City faiths filmed for rural pupils

26th November 2004 at 00:00
Pupils in Devon may have to travel as far as Bristol to see a Hindu temple but the county council has still managed to draw up an RE syllabus singled out for praise by inspectors.

The Office for Standards in Education said the effectiveness of Devon's Standing Advisory Council for Religious Education (Sacre) was "due to its excellent relationship with the LEA, mediated through an effective RE adviser".

Mark Brimicombe, the RE adviser in question, said: "We do not have the richness of experience that some areas of the country have. Our nearest Hindu temple is in Bristol. So we went to Birmingham, Leicester and Bristol to film some Hindu worship. We then brought the film back as a resource for teachers. It is important to help youngsters to live with different faiths and respect them."

In its inspection of Devon Sacre, Ofsted also said the agreed syllabus provided "a very good grounding for planning, teaching and learning in RE", and that the "Sacre supports the work of Devon county council, and in particular the LEA, in improving religious, racial and cultural harmony in the county".

Kauser Ahmed, 44, a volunteer community worker at the Islamic Centre in Exeter since 1998, runs sessions on Islam in Devon's primary and secondary schools with her husband Shabir, 51.

The sessions include ones where under-12s dress up in headscarves and jalabiyas - the long robes worn by Islamic men and women - and try on the alcohol-free scents such as rose and jasmine favoured by Muslim women.

Mrs Ahmed said: "Last week I went into a primary school wearing shoes with two-inch heels and one little boy said he was surprised to see me, a Muslim woman, in high heels.

"Often I am the first black or Asian woman these children have encountered.

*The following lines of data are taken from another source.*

(* ===== verification/_CoqProject ===== *)
-Q . S2P
Prelude.v
GoStrings.v
QueryAst.v
QueryTokens.v
QueryParser.v
QueryPrint.v
QueryCompiler.v
RbacPolicy.v
RbacStorage.v
RbacEngine.v
CircuitBreaker.v
Retry.v
MemoryCache.v
Saga.v
DslAst.v
DslSymbols.v
DslValidator.v
DslScoping.v
DslAccepted.v
EventBus.v
MongoQuery.v
Pagination.v
Shutdown.v
GoText.v
GoDuration.v
IntegrationClient.v
GoValue.v
EventRegistry.v
AuthJwt.v
AuthMiddleware.v
RbacMiddleware.v
AuthLoader.v
Endpoints.v
Generator.v
GoCrypto.v
WebhookClient.v
WebhookRepository.v
WebhookService.v
WebhookQueue.v
JobRepository.v
JobScheduler.v
EndpointValidator.v
WorkflowValidator.v
Workflow.v
EndpointRoutes.v
EndpointParser.v
WorkflowParser.v
DslParser.v
DslPositions.v
OpenApi.v
OpenApiMapper.v
OpenApiDocument.v
Migrator.v
Health.v
QueryExecutor.v
Regexp.v
Redactor.v
GraphQl.v
GraphQlBuilder.v
ParamValidation.v
MongoWhere.v
Models.v
MongoRepository.v
MongoAdapters.v
SqlRepositories.v
ApiBase.v
ApiHandlers.v
WebhookHandlers.v
JobHandlers.v
EventStore.v
EmailService.v
EmailHandlers.v
WorkflowActivities.v
WorkflowDefinitions.v
SagaWorkflow.v
WorkflowEngine.v
IntegrationConfig.v
RestClient.v
GraphQlClient.v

I come in and show them that Muslim women are not brainwashed or subservient. The children start to ask themselves why Iwant to follow Islam.

"There is a deeper engagement with different faiths here in Devon. We do not have the complacency that large metropolitan areas have.

"In London it is much more superficial; they say 'let us have a few samosas at Eid and let us celebrate Diwali'.

"When there are large numbers of different faiths in a school they think they can show they are multi-faith by pointing at the numbers in the group and saying that is enough."